Aynı zamanda kliplendi de çalışma... Klibin bir özelliği de işaret dilinin kullanılması. Bu fikir ortaya nasıl çıktı?
Klip fikri ben sabah boş boş duvara bakarken bir otel odasında aklıma geldi ve saat erken olduğu için çok heyecanlı ama tereddütlü bir şekilde yönetmen dostum Olgu Baran'ı aradım. Kendisiyle paylaşınca o da aynı heyecanla "evet bunu yapmalıyız" dedi ve kendi çapımızda insanları empatiye davet ettiğimiz klip hayalini gerçekleştirmiş olduk. Umarız klip bu empatiyi kurdurur ve koca koca araçlarımızı engellilere ayrılan bölüme park etmeyiz. Metroda özel asansörlerde kuyruk oluşturmayız. Kaldırıma araç park edip yolları kapatmayız.

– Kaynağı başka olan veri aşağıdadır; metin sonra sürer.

(** * Evaluation of a pretrained adaptive VarNet: metrics and mask entropy

    A shallow embedding of
    [fastmri_examples/adaptive_varnet/eval_pretrained_adaptive_varnet.py]:
    the [entropy] function, the checkpoint loading with its fallback
    ([load_model] and the [try]/[except] of [cli_main]), the evaluation
    loop of [cli_main] and its finalisation into the printed dictionary.

    Left out, as they do not bear on the report: argument parsing
    ([build_args], [str2bool]), the construction of the mask function,
    the transform and the data module, the seeding, the moves between
    devices and the progress messages.  The data module only shows as
    its two data loaders.

    Numbers.  Tensor entries are modelled as extended reals: a finite
    value carries an exact real number, and the three IEEE special
    values (plus infinity, minus infinity, not-a-number) are kept,
    because [entropy] relies on them: [log 0] is minus infinity and
    [0 * (-inf)] is not-a-number, which is what the two masked
    assignments of [entropy] overwrite.  Rounding, overflow and signed
    zeros are not modelled: what is proved of values holds of the
    formulas in exact arithmetic.  Where rounding decides, [entropy] at
    one entry is also given on binary64 numbers ([Binary64]). *)

From Stdlib Require PrimFloat Floats.
From Stdlib Require Import Ascii String Reals Lra Lia List ZArith Bool Arith.
Import Init.Datatypes.
Import ListNotations.

Set Implicit Arguments.

(** ** Scalars: reals extended with the IEEE special values *)

Module Scalar.

Local Open Scope R_scope.

Inductive scalar : Type :=
| Finite (r : R)
| PInf
| NInf
| NaN.

Definition neg (x : scalar) : scalar :=
  match x with
  | Finite r => Finite (- r)
  | PInf => NInf
  | NInf => PInf
  | NaN => NaN
  end.

Definition add (x y : scalar) : scalar :=
  match x, y with
  | NaN, _ | _, NaN => NaN
  | Finite a, Finite b => Finite (a + b)
  | PInf, NInf | NInf, PInf => NaN
  | PInf, _ | _, PInf => PInf
  | NInf, _ | _, NInf => NInf
  end.

Definition sub (x y : scalar) : scalar := add x (neg y).

(** [r * inf] for a finite [r] and an infinity [inf]: the sign of [r]
    decides, and [0 * inf] is not-a-number. *)
Definition scale_inf (r : R) (inf : scalar) : scalar :=
  if Rlt_dec 0 r then inf
  else if Rlt_dec r 0 then neg inf
  else NaN.

Definition mul (x y : scalar) : scalar :=
  match x, y with
  | NaN, _ | _, NaN => NaN
  | Finite a, Finite b => Finite (a * b)
  | Finite a, inf => scale_inf a inf
  | inf, Finite b => scale_inf b inf
  | PInf, PInf | NInf, NInf => PInf
  | PInf, NInf | NInf, PInf => NInf
  end.

(** Natural logarithm as [torch.log] has it. *)
Definition log (x : scalar) : scalar :=
  match x with
  | Finite r =>
      if Rlt_dec 0 r then Finite (ln r)
      else if Req_dec_T r 0 then NInf
      else NaN
  | PInf => PInf
  | NInf => NaN
  | NaN => NaN
  end.

(** The comparison [==]: not-a-number is equal to nothing. *)
Definition eqb (x y : scalar) : bool :=
  match x, y with
  | Finite a, Finite b => if Req_dec_T a b then true else false
  | PInf, PInf => true
  | NInf, NInf => true
  | _, _ => false
  end.

(** Division of an accumulated sum by an element count. *)
Definition div_count (x : scalar) (n : nat) : scalar :=
  match x with
  | Finite r =>
      match n with
      | O => if Req_dec_T r 0 then NaN else scale_inf r PInf
      | S _ => Finite (r / INR n)
      end
  | other => other
  end.

Definition sum (l : list scalar) : scalar :=
  fold_left add l (Finite 0).

(** [mean] of a flat sequence of entries; of no entry it is [0 / 0]. *)
Definition mean (l : list scalar) : scalar :=
  div_count (sum l) (length l).

Definition is_finite (x : scalar) : Prop :=
  match x with Finite _ => True | _ => False end.

(** [numpy.isclose a b] with its default tolerances:
    [|a - b| <= atol + rtol * |b|]; equal infinities are close,
    not-a-number is close to nothing. *)
Definition rtol : R := 1 / 100000.
Definition atol : R := 1 / 100000000.

Definition isclose (a b : scalar) : bool :=
  match a, b with
  | Finite x, Finite y =>
      if Rle_dec (Rabs (x - y)) (atol + rtol * Rabs y) then true else false
  | PInf, PInf => true
  | NInf, NInf => true
  | _, _ => false
  end.

End Scalar.

Import Scalar.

İçinde bulunduğumuz dönem hızlı bir dijitalleşmeyi de beraberinde getirdi. Konserler de bundan üzerine düşen payı aldı. Bu sürece karşı çıkanlar, taraf olanlar, idareten razı olanlar var. Siz bu noktada dijitalleşme sürecine nasıl bakıyorsunuz?
Ben dijitalleşmenin erişim sağlamakla beraber sanatın büyüsünü ve samimiyetini baltaladığını düşünüyorum. Doğada, deniz kenarında derin nefesler alarak güneşlenmek ile solaryuma girdiğinizdeki benzerlik gibi bana göre. İkisinde de teniniz koyulaşıyor ama hissettikleriniz aynı mı bunu sorgulamak lazım…

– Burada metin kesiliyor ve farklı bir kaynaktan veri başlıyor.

Lemma search_lang : forall r, anchor_free r = true ->
  forall inp s,
    search r inp s <> None <->
    exists pre core post, s = pre ++ core ++ post /\ lang r core.
Proof.
  intros r Haf inp s.
  assert (Hexec : forall s,
            exec r inp s [] (fun _ caps => Some caps) <> None <->
            exists s1 s2, s = s1 ++ s2 /\ lang r s1 /\ True).
  { intros s0. apply (exec_lang r Haf). intros s' c.
    split; [auto | discriminate]. }
  induction s as [|c s IH].
  - cbn [search]. destruct (exec r inp [] [] _) eqn:E.
    + split; [|discriminate]. intros _.
      destruct (proj1 (Hexec [])) as (s1 & s2 & E' & H & _).
      { rewrite E. discriminate. }
      exists [], s1, s2. auto.
    + split; [intros H; contradiction|].
      intros (pre & core & post & E' & H).
      symmetry in E'. apply app_eq_nil in E'. destruct E' as [-> E'].
      apply app_eq_nil in E'. destruct E' as [-> ->].
      exfalso. apply (proj2 (Hexec [])); [|exact E]. exists [], []. auto.
  - cbn [search]. destruct (exec r inp (c :: s) [] _) eqn:E.
    + split; [|discriminate]. intros _.
      destruct (proj1 (Hexec (c :: s))) as (s1 & s2 & E' & H & _).
      { rewrite E. discriminate. }
      exists [], s1, s2. auto.
    + rewrite IH. split.
      * intros (pre & core & post & -> & H).
        exists (c :: pre), core, post. auto.
      * intros (pre & core & post & E' & H).
        destruct pre as [|c' pre].
        -- exfalso. apply (proj2 (Hexec (c :: s))); [|exact E].
           exists core, post. auto.
        -- injection E' as <- ->. exists pre, core, post. auto.
Qed.

Lemma lang_number : forall n,
  lang number_re n <->
  exists i f, n = number_text i f /\ digits i = true /\ fraction_ok f = true.
Proof.
  intros n. unfold number_re. cbn [lang]. split.
  - intros (i & t & -> & Hi & [->|(a & d & -> & (c & -> & Hc) & Hd)]).
    + exists i, None. auto.
    + exists i, (Some d). unfold is_char in Hc. apply N.eqb_eq in Hc.
      subst c. auto.
  - intros (i & [d|] & -> & Hi & Hf); cbn [fraction_ok] in Hf.
    + exists i, (ch "." :: d). repeat split; auto. right.
      exists [ch "."], d. repeat split; auto. exists (ch "."). auto.
    + exists i, []. auto.
Qed.

Lemma lang_unit : forall u,
  lang (Opt (Class is_unit)) u <-> unit_text u = true.
Proof.
  intros u. cbn [lang]. split.
  - intros [->|(c & -> & Hc)]; [reflexivity | exact Hc].
  - destruct u as [|c [|c' u]]; cbn [unit_text]; intros H;
      [left; reflexivity | right; exists c; auto | discriminate].
Qed.

Lemma lang_population : forall s, lang population_re s <-> has_shape s.
Proof.
  intros s. unfold population_re, has_shape. cbn [seq].
  change (lang (Seq ?a ?b) ?x)
    with (exists s1 s2, x = s1 ++ s2 /\ lang a s1 /\ lang b s2).
  split.
  - intros (n1 & t1 & -> & Hn1 & w1 & t2 & -> & Hw1 & u1 & t3 & -> & Hu1
            & w2 & t4 & -> & Hw2 & sl & t5 & -> & (c & -> & Hc)
            & w3 & t6 & -> & Hw3 & n2 & t7 & -> & Hn2
            & w4 & u2 & -> & Hw4 & Hu2).
    apply lang_number in Hn1, Hn2.
    destruct Hn1 as (i1 & f1 & -> & Hi1 & Hf1).
    destruct Hn2 as (i2 & f2 & -> & Hi2 & Hf2).
    apply lang_unit in Hu1, Hu2.
    unfold is_char in Hc. apply N.eqb_eq in Hc. subst c.
    exists i1, f1, w1, u1, w2, w3, i2, f2, w4, u2.
    repeat split; assumption.
  - intros (i1 & f1 & w1 & u1 & w2 & w3 & i2 & f2 & w4 & u2 & -> & Hi1 & Hf1
            & Hw1 & Hu1 & Hw2 & Hw3 & Hi2 & Hf2 & Hw4 & Hu2).
    exists (number_text i1 f1), (w1 ++ u1 ++ w2 ++ ch "/" :: w3
                                  ++ number_text i2 f2 ++ w4 ++ u2).
    split; [reflexivity|]. split; [apply lang_number; eauto|].
    exists w1, (u1 ++ w2 ++ ch "/" :: w3 ++ number_text i2 f2 ++ w4 ++ u2).
    split; [reflexivity|]. split; [exact Hw1|].
    exists u1, (w2 ++ ch "/" :: w3 ++ number_text i2 f2 ++ w4 ++ u2).
    split; [reflexivity|]. split; [apply lang_unit; exact Hu1|].
    exists w2, (ch "/" :: w3 ++ number_text i2 f2 ++ w4 ++ u2).
    split; [reflexivity|]. split; [exact Hw2|].
    exists [ch "/"], (w3 ++ number_text i2 f2 ++ w4 ++ u2).
    split; [reflexivity|]. split; [exists (ch "/"); auto|].
    exists w3, (number_text i2 f2 ++ w4 ++ u2).
    split; [reflexivity|]. split; [exact Hw3|].
    exists (number_text i2 f2), (w4 ++ u2).
    split; [reflexivity|]. split; [apply lang_number; eauto|].
    exists w4, u2.
    split; [reflexivity|]. split; [exact Hw4|].
    apply lang_unit. exact Hu2.
Qed.

Lemma has_shape_head : forall s, has_shape s ->
  exists c t, s = c :: t /\ is_digit c = true.
Proof.
  intros s (i1 & f1 & w1 & u1 & w2 & w3 & i2 & f2 & w4 & u2 & -> & Hi1 & _).
  destruct i1 as [|c i1]; [discriminate|].
  cbn in Hi1. apply andb_prop in Hi1. destruct Hi1 as [Hc _].
  unfold population_text, number_text. cbn [app]. eauto.
Qed.

Lemma population_match_iff : forall t,
  re_match population_re t <> None <-> contains_shape t.
Proof.
  intros t. unfold re_match, contains_shape.
  rewrite (search_lang population_re eq_refl).
  split; intros (pre & core & post & E & H); exists pre, core, post;
    (split; [exact E | apply lang_population; exact H]).
Qed.


(* ------------------------------------------------------------------ *)
(** * What a successful match has consumed and captured *)

Lemma star_greedy_sound : forall (A : Type) p (k : jsstring -> option A) s a,
  star_greedy p s k = Some a ->
  exists s1 s2, s = s1 ++ s2 /\ forallb p s1 = true /\ k s2 = Some a.
Proof.
  intros A p k s a. induction s as [|c s IH]; cbn [star_greedy]; intros H.
  - exists [], []. auto.
  - destruct (p c) eqn:Hc; [|exists [], (c :: s); auto].
    destruct (star_greedy p s k) as [b|] eqn:E.
    + injection H as ->. destruct (IH eq_refl) as (s1 & s2 & -> & H1 & H2).
      exists (c :: s1), s2. cbn. rewrite Hc, H1. auto.
    + exists [], (c :: s). auto.
Qed.

Lemma star_lazy_sound : forall (A : Type) p (k : jsstring -> option A) s a,
  star_lazy p s k = Some a ->
  exists s1 s2, s = s1 ++ s2 /\ forallb p s1 = true /\ k s2 = Some a.
Proof.
  intros A p k s a. induction s as [|c s IH]; cbn [star_lazy]; intros H.
  - exists [], []. destruct (k []); [auto|discriminate].
  - destruct (k (c :: s)) as [b|] eqn:E.
    + exists [], (c :: s). rewrite E. auto.
    + destruct (p c) eqn:Hc; [|discriminate].
      destruct (IH H) as (s1 & s2 & -> & H1 & H2).
      exists (c :: s1), s2. cbn. rewrite Hc, H1. auto.
Qed.

Lemma exec_sound : forall r, anchor_free r = true ->
  forall (A : Type) inp s caps (k : jsstring -> captures -> option A) a,
    exec r inp s caps k = Some a ->
    exists s1 s2 caps',
      s = s1 ++ s2 /\ captured r s1 caps caps' /\ k s2 caps' = Some a.
Proof.
  induction r as [|p|r1 IH1 r2 IH2|r1 IH1|p|p|p|i r1 IH1| |];
    intros Haf A inp s caps k a H; cbn [anchor_free] in Haf;
    try discriminate.
  - exists [], s, caps. cbn. auto.
  - cbn in H. destruct s as [|c s]; [discriminate|].
    destruct (p c) eqn:Hc; [|discriminate].
    exists [c], s, caps. cbn. eauto 6.
  - apply andb_prop in Haf. destruct Haf as [Haf1 Haf2].
    rewrite exec_Seq in H.
    destruct (IH1 Haf1 _ _ _ _ _ _ H) as (s1 & t & c1 & -> & H1 & H').
    destruct (IH2 Haf2 _ _ _ _ _ _ H') as (s2 & s3 & c2 & -> & H2 & H3).
    exists (s1 ++ s2), s3, c2. rewrite app_assoc. cbn [captured].
    eauto 10.
  - rewrite exec_Opt in H.
    destruct (exec r1 inp s caps k) as [b|] eqn:E.
    + injection H as ->.
      destruct (IH1 Haf _ _ _ _ _ _ E) as (s1 & s2 & c1 & -> & H1 & H2).
      exists s1, s2, c1. cbn [captured]. auto.
    + exists [], s, caps. cbn [captured]. auto.
  - cbn [exec] in H. apply star_greedy_sound in H.
    destruct H as (s1 & s2 & -> & H1 & H2).
    exists s1, s2, caps. cbn [captured]. auto.
  - cbn [exec] in H. destruct s as [|c s]; [discriminate|].
    destruct (p c) eqn:Hc; [|discriminate].
    apply star_greedy_sound in H. destruct H as (s1 & s2 & -> & H1 & H2).
    exists (c :: s1), s2, caps. cbn. rewrite Hc, H1. auto.
  - cbn [exec] in H. apply star_lazy_sound in H.
    destruct H as (s1 & s2 & -> & H1 & H2).
    exists s1, s2, caps. cbn [captured]. auto.
  - rewrite exec_Group in H.
    destruct (IH1 Haf _ _ _ _ _ _ H) as (s1 & s2 & c1 & -> & H1 & H2).
    rewrite consumed_app in H2.
    exists s1, s2, ((i, s1) :: c1). cbn [captured]. eauto.
Qed.

Lemma search_sound : forall r, anchor_free r = true ->
  forall inp s m,
    search r inp s = Some m ->
    exists pre core post, s = pre ++ core ++ post /\ captured r core [] m.
Proof.
  intros r Haf inp s m. induction s as [|c s IH]; cbn [search]; intros H.
  - destruct (exec r inp [] [] _) as [b|] eqn:E; [|discriminate].
    injection H as ->.
    destruct (exec_sound r Haf _ _ _ _ _ _ E) as (s1 & s2 & c1 & E1 & H1 & H2).
    injection H2 as ->. exists [], s1, s2. auto.
  - destruct (exec r inp (c :: s) [] _) as [b|] eqn:E.
    + injection H as ->.
      destruct (exec_sound r Haf _ _ _ _ _ _ E)
        as (s1 & s2 & c1 & E1 & H1 & H2).
      injection H2 as ->. exists [], s1, s2. auto.
    + destruct (IH H) as (pre & core & post & -> & H1).
      exists (c :: pre), core, post. auto.
Qed.

Lemma captured_group_free : forall r, group_free r = true ->
  forall s c c', captured r s c c' -> lang r s /\ c' = c.
Proof.
  induction r as [|p|r1 IH1 r2 IH2|r1 IH1|p|p|p|i r1 IH1| |];
    intros Hg s c c' H; cbn [group_free captured lang] in *;
    try discriminate; try tauto.
  - apply andb_prop in Hg. destruct Hg as [Hg1 Hg2].
    destruct H as (s1 & s2 & c1 & -> & H1 & H2).
    destruct (IH1 Hg1 _ _ _ H1) as [L1 ->].
    destruct (IH2 Hg2 _ _ _ H2) as [L2 ->].
    split; [exists s1, s2; auto | reflexivity].
  - destruct H as [[-> ->]|H]; [auto|].
    destruct (IH1 Hg _ _ _ H) as [L1 ->]. auto.
Qed.

Lemma captured_population : forall s m,
  captured population_re s [] m ->
  exists i1 f1 w1 u1 w2 w3 i2 f2 w4 u2,
    s = population_text i1 f1 w1 u1 w2 w3 i2 f2 w4 u2
    /\ m = [ (4%nat, u2); (3%nat, number_text i2 f2);
             (2%nat, u1); (1%nat, number_text i1 f1) ]
    /\ digits i1 = true /\ fraction_ok f1 = true /\ spaces w1 = true
    /\ unit_text u1 = true /\ spaces w2 = true /\ spaces w3 = true
    /\ digits i2 = true /\ fraction_ok f2 = true /\ spaces w4 = true
    /\ unit_text u2 = true.
Proof.
  intros s m. unfold population_re. cbn [seq captured].
  intros (n1 & t1 & c1 & -> & (d1 & Hn1 & ->)
          & w1 & t2 & c2 & -> & [Hw1 ->]
          & u1 & t3 & c3 & -> & (d3 & Hu1 & ->)
          & w2 & t4 & c4 & -> & [Hw2 ->]
          & sl & t5 & c5 & -> & [(x & -> & Hx) ->]
          & w3 & t6 & c6 & -> & [Hw3 ->]
          & n2 & t7 & c7 & -> & (d7 & Hn2 & ->)
          & w4 & u2 & c8 & -> & [Hw4 ->]
          & d9 & Hu2 & ->).
  apply (captured_group_free number_re eq_refl) in Hn1, Hn2.
  destruct Hn1 as [Hn1 ->]. destruct Hn2 as [Hn2 ->].
  assert (Hu : forall (u : jsstring) (c c' : captures),
            (u = [] /\ c' = c
             \/ (exists x, u = [x] /\ is_unit x = true) /\ c' = c) ->
            unit_text u = true /\ c' = c).
  { intros u c c' [[-> ->]|[(y & -> & Hy) ->]]; auto. }
  apply Hu in Hu1, Hu2. clear Hu.
  destruct Hu1 as [Hu1 ->]. destruct Hu2 as [Hu2 ->].
  apply lang_number in Hn1, Hn2.
  destruct Hn1 as (i1 & f1 & -> & Hi1 & Hf1).
  destruct Hn2 as (i2 & f2 & -> & Hi2 & Hf2).
  unfold is_char in Hx. apply N.eqb_eq in Hx. subst x.
  exists i1, f1, w1, u1, w2, w3, i2, f2, w4, u2.
  repeat split; assumption.
Qed.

Bir önceki şarkımızda ise Buray ve Evrencan Gündüz ile bir düet gerçekleştirdiniz. Olumlu tepkiler aldı çalışmanız. Sizden bunun da hikâyesini duyabilir miyiz?
Biz epeydir Buray ile keyfi olarak buluşup müzik yapıyorduk. Bir noktada artık bunu projelendirelim dediğimiz günlerde ben sabaha karşı yatakta uyanıp Aşk Ne Güzel Şey’i besteledim ve aynı gün Buray ile paylaştım. O da beğenince hemen yapalım dedik ve aranjede gitar olsun diye konuşurken birden aklımıza Evrencan Gündüz geldi. Kendisine ulaştık ve şarkıyı üçümüzün söyleme fikrini paylaştık. O da ben varım deyince bir hafta içinde hem kayıtlar hem klip bitiverdi. İyi ki de yapmışız diyorum çünkü çok keyif aldık hepimiz.

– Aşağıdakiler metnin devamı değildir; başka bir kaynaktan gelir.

(** The inner loop of [findBytes] finds no difference exactly when the
    needle sits at the index. *)
Lemma matches_at_occurs (needle : list byte) :
  forall data i, 0 <= i ->
    matches_at data needle i = true <-> occurs_at data needle i.
Proof.
  induction needle as [|c needle IH]; intros data i Hi; cbn [matches_at].
  - unfold occurs_at. cbn. tauto.
  - unfold occurs_at. cbn [List.length]. split.
    + destruct (get data i) as [b|] eqn:Hget; [|discriminate].
      intros H. apply andb_true_iff in H as [Hb Hrest].
      apply Byte.byte_dec_bl in Hb. subst b.
      apply IH in Hrest; [|lia]. destruct Hrest as [_ Hrest].
      split; [exact Hi|].
      rewrite (skipn_cons_get _ _ Hget). cbn [firstn]. rewrite Hrest. reflexivity.
    + intros [_ H].
      destruct (skipn (Z.to_nat i) data) as [|b rest] eqn:Hs; [discriminate|].
      cbn [firstn] in H. injection H as -> Hrest.
      destruct (get_skipn_cons _ Hi Hs) as [Hget Hs'].
      rewrite Hget, (Byte.byte_dec_lb eq_refl). cbn [andb].
      apply IH; [lia|]. split; [lia|]. rewrite Hs'. exact Hrest.
Qed.

Lemma findBytes_from_first (n : nat) (data needle : list byte) :
  forall i,
    (findBytes_from n data needle i = -1 /\
     forall j, i <= j < i + Z.of_nat n -> matches_at data needle j = false) \/
    (i <= findBytes_from n data needle i < i + Z.of_nat n /\
     matches_at data needle (findBytes_from n data needle i) = true /\
     forall j, i <= j < findBytes_from n data needle i ->
               matches_at data needle j = false).
Proof.
  induction n as [|n IH]; intros i; cbn [findBytes_from].
  - left. split; [reflexivity|]. intros j Hj. lia.
  - destruct (matches_at data needle i) eqn:Hm.
    + right. split; [lia|]. split; [exact Hm|]. intros j Hj. lia.
    + destruct (IH (i + 1)) as [[E Hno]|[Hr [Hat Hno]]].
      * left. split; [exact E|]. intros j Hj.
        destruct (Z.eq_dec j i) as [->|Hne]; [exact Hm|apply Hno; lia].
      * right. split; [lia|]. split; [exact Hat|]. intros j Hj.
        destruct (Z.eq_dec j i) as [->|Hne]; [exact Hm|apply Hno; lia].
Qed.

(** The first position at or after [start] where the inner loop finds no
    difference, if one lies in the range of the outer loop. *)
Lemma findBytes_first (data needle : list byte) (start : Z) :
  (findBytes data needle start = -1 /\
   forall j, start <= j <= len data - len needle -> matches_at data needle j = false) \/
  (start <= findBytes data needle start <= len data - len needle /\
   matches_at data needle (findBytes data needle start) = true /\
   forall j, start <= j < findBytes data needle start ->
             matches_at data needle j = false).
Proof.
  unfold findBytes.
  destruct (findBytes_from_first (Z.to_nat (len data - len needle - start + 1))
              data needle start) as [[E Hno]|[Hr [Hat Hno]]].
  - left. split; [exact E|]. intros j Hj. apply Hno. lia.
  - right. split; [lia|]. split; [exact Hat|exact Hno].
Qed.

(** X4: [findBytes] finds the first occurrence.  From a start that is not
    negative, an index it returns is one where the needle sits in the
    buffer, it is at or after the start, and the needle sits at no index
    between the start and it. *)
Theorem findBytes_found (data needle : list byte) (start r : Z) :
  0 <= start ->
  findBytes data needle start = r -> r <> -1 ->
  start <= r <= len data - len needle /\
  occurs_at data needle r /\
  forall j, start <= j < r -> ~ occurs_at data needle j.
Proof.
  intros Hstart Hr Hne.
  destruct (findBytes_first data needle start) as [[E _]|[Hrange [Hat Hno]]];
    [congruence|].
  rewrite Hr in *. split; [exact Hrange|].
  split; [apply matches_at_occurs; [lia|exact Hat]|].
  intros j Hj Hocc. apply matches_at_occurs in Hocc; [|lia].
  rewrite Hno in Hocc by exact Hj. discriminate.
Qed.

Lemma findBytes_found_witness :
  0 <= 2 <= len [x01; x02; x01; x02; x03] - len [x01; x02] /\
  occurs_at [x01; x02; x01; x02; x03] [x01; x02] 2 /\
  forall j, 1 <= j < 2 -> ~ occurs_at [x01; x02; x01; x02; x03] [x01; x02] j.
Proof.
  destruct (@findBytes_found [x01; x02; x01; x02; x03] [x01; x02] 1 2) as [H1 [H2 H3]];
    [lia | reflexivity | discriminate |].
  split; [lia|]. split; [exact H2|exact H3].
Defined.

(** X5: [findBytes] answers -1 only when there is no occurrence.  From a
    start that is not negative, the answer -1 means that the needle sits
    at no index from the start on. *)
Theorem findBytes_not_found (data needle : list byte) (start : Z) :
  0 <= start ->
  findBytes data needle start = -1 ->
  forall j, start <= j <= len data - len needle -> ~ occurs_at data needle j.
Proof.
  intros Hstart Hr j Hj Hocc.
  apply matches_at_occurs in Hocc; [|lia].
  destruct (findBytes_first data needle start) as [[_ Hno]|[Hrange _]]; [|lia].
  rewrite Hno in Hocc by exact Hj. discriminate.
Qed.

Lemma findBytes_not_found_witness :
  findBytes [x01; x02; x03] [x03; x02] 0 = -1 /\
  forall j, 0 <= j <= len [x01; x02; x03] - len [x03; x02] ->
            ~ occurs_at [x01; x02; x03] [x03; x02] j.
Proof.
  split; [reflexivity|].
  apply (@findBytes_not_found [x01; x02; x03] [x03; x02] 0); [lia|reflexivity].
Defined.

(** ** Primitive reads *)

Ltac view_cases :=
  unfold getInt16, getInt32, getBigInt64, getFloat32, getFloat64, view_bytes;
  repeat match goal with
         | |- context [Z.ltb ?a ?b] => destruct (Z.ltb_spec a b)
         | |- context [Z.leb ?a ?b] => destruct (Z.leb_spec a b)
         end;
  cbn [orb andb bind Z.eqb Pos.eqb]; try lia; eauto.

(** X6: how a primitive read ends.  A subtype code that is not known
    throws an [Error]; a subtype of two bytes or more throws a
    [RangeError] when its bytes are not all inside the buffer; every other
    read returns, and moves the offset by the width of the subtype.  A
    one-byte read outside the buffer does not fail: a boolean reads as
    [true] and a byte as [undefined]. *)
Theorem readPrimitive_outcome (data : list byte) (off : Z) (primType : option byte) :
  match prim_width primType with
  | None => exists msg, readPrimitive data off primType = Throw (Error msg)
  | Some w =>
    if (w =? 1) || ((0 <=? off) && (off + w <=? len data))
    then exists v, readPrimitive data off primType
                   = Ok {| value := v; offset := off + w |}
    else readPrimitive data off primType = Throw RangeError
  end /\
  (get data off = None ->
   readPrimitive data off (Some x01) = Ok {| value := Boolean true; offset := off + 1 |} /\
   readPrimitive data off (Some x02) = Ok {| value := Undefined; offset := off + 1 |}).
Proof.
  split.
  - unfold prim_width, readPrimitive.
    set (code := match primType with Some p => u8 p | None => -1 end).
    destruct (code =? PRIM_BOOLEAN); [cbn; eauto|].
    destruct (code =? PRIM_BYTE); [cbn; eauto|].
    destruct (code =? PRIM_INT16); [view_cases|].
    destruct (code =? PRIM_INT32); [view_cases|].
    destruct (code =? PRIM_INT64); [view_cases|].
    destruct (code =? PRIM_SINGLE); [view_cases|].
    destruct (code =? PRIM_DOUBLE); [view_cases|].
    eauto.
  - intros Hget. unfold readPrimitive. cbn. rewrite Hget. split; reflexivity.
Qed.

Lemma readPrimitive_outcome_witness :
  readPrimitive [x05] 1 (Some x01) = Ok {| value := Boolean true; offset := 1 + 1 |} /\
  readPrimitive [x05] 1 (Some x02) = Ok {| value := Undefined; offset := 1 + 1 |}.
Proof.
  apply (proj2 (readPrimitive_outcome [x05] 1 None)). reflexivity.
Defined.

Lemma le_value_le32 (v : Z) : le_value (le32 v) = v mod 2 ^ 32.
Proof.
  unfold le32. cbn [le_value]. rewrite !u8_byte_of_Z.
  change (2 ^ 32) with 4294967296.
  Z.to_euclidean_division_equations. lia.
Qed.

Lemma signed_32_mod (v : Z) :
  - 2 ^ 31 <= v < 2 ^ 31 -> signed 32 (v mod 2 ^ 32) = v.
Proof.
  intros Hv. unfold signed.
  change (2 ^ (32 - 1)) with 2147483648. change (2 ^ 32) with 4294967296.
  change (2 ^ 31) with 2147483648 in Hv.
  destruct (Z.ltb_spec (v mod 4294967296) 2147483648);
    Z.to_euclidean_division_equations; lia.
Qed.

Lemma getInt32_le32 (pre post : list byte) (v : Z) :
  - 2 ^ 31 <= v < 2 ^ 31 ->
  getInt32 (pre ++ le32 v ++ post) (len pre) = Ok v.
Proof.
  intros Hv. unfold getInt32.
  assert (Hp := len_nonneg pre). assert (Hq := len_nonneg post).
  rewrite view_bytes_in_range.
  - rewrite skipn_len_app.
    change (firstn 4 (le32 v ++ post)) with (le32 v).
    cbn [bind]. rewrite le_value_le32, signed_32_mod by exact Hv. reflexivity.
  - exact Hp.
  - rewrite !len_app. change (len (le32 v)) with 4. lia.
Qed.

(** X7: reading back a 32-bit integer.  For every signed 32-bit [v], the
    [Int32] read at the start of its four little-endian bytes, whatever
    lies before and after, returns [v] and moves the offset by 4. *)
Theorem readPrimitive_le32 (pre post : list byte) (v : Z) :
  - 2 ^ 31 <= v < 2 ^ 31 ->
  readPrimitive (pre ++ le32 v ++ post) (len pre) (Some x08)
  = Ok {| value := Number (of_Z v); offset := len pre + 4 |}.
Proof.
  intros Hv.
  change (readPrimitive (pre ++ le32 v ++ post) (len pre) (Some x08))
    with (x <- getInt32 (pre ++ le32 v ++ post) (len pre) ;;
          Ok {| value := Number (of_Z x); offset := len pre + 4 |}).
  rewrite getInt32_le32 by exact Hv. reflexivity.
Qed.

2021 yılında belirlediğiniz bir takvim var mı? Ne gibi çalışmalara yer vermeyi hedefliyorsunuz?
2021 için çok net bir takvimim olmamakla beraber prensip olarak her 3 ayda 1 yeni bir eser yapma arzum var. Bir düet daha olma ihtimali yüksek ve bu sene ayrıca en az iki adet enstrümantal eser de üretebilmiş olmak istiyorum. Tüm zorluklara rağmen üretmek beni hayata bağladığından bu emelimi gerçekleştirmek için aralıksız çalışacağım sanırım.